## How to complete this task
Using the records below, repeat exactly the lines from the one holding "(** * Conjugate" through the one holding "real numbers (exact arithmetic). *)", both ends included, and no others.
--- START ---
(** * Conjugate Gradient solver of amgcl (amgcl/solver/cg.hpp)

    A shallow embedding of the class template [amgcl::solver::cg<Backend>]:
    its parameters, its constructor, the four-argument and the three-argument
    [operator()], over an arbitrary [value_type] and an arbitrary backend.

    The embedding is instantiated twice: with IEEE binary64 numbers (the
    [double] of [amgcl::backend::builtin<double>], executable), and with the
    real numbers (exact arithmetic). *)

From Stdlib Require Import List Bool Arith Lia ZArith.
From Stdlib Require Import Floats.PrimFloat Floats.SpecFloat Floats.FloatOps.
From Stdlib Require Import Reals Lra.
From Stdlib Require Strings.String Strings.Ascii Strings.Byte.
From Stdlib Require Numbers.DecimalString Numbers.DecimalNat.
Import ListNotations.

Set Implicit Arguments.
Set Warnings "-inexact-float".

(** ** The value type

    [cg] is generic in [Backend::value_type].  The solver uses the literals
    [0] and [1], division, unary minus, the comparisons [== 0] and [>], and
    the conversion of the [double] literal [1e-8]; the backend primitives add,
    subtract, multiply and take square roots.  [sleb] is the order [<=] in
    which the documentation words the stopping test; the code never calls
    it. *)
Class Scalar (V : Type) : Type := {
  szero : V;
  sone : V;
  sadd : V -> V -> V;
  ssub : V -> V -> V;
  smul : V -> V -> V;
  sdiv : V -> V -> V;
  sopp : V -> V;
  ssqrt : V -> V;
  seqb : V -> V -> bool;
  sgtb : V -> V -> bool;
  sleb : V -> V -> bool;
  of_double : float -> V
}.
--- END ---
--- START ---
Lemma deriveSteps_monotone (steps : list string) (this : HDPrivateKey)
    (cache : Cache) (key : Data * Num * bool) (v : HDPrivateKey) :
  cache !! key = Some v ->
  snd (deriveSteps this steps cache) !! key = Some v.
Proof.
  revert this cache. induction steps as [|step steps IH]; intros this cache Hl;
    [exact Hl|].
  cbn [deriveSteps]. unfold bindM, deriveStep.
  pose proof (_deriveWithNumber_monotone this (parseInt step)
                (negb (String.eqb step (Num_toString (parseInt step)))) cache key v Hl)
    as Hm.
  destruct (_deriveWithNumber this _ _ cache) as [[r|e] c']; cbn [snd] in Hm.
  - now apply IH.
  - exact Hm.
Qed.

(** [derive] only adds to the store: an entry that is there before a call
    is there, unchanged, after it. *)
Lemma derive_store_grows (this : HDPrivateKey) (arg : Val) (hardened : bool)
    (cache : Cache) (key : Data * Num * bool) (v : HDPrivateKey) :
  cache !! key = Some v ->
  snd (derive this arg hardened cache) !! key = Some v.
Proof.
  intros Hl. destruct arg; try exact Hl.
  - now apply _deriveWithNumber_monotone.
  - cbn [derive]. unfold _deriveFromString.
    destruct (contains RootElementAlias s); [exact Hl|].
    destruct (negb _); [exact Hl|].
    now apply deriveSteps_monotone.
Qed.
--- END ---
## Problem solution
(** * Conjugate Gradient solver of amgcl (amgcl/solver/cg.hpp)

    A shallow embedding of the class template [amgcl::solver::cg<Backend>]:
    its parameters, its constructor, the four-argument and the three-argument
    [operator()], over an arbitrary [value_type] and an arbitrary backend.

    The embedding is instantiated twice: with IEEE binary64 numbers (the
    [double] of [amgcl::backend::builtin<double>], executable), and with the
    real numbers (exact arithmetic). *)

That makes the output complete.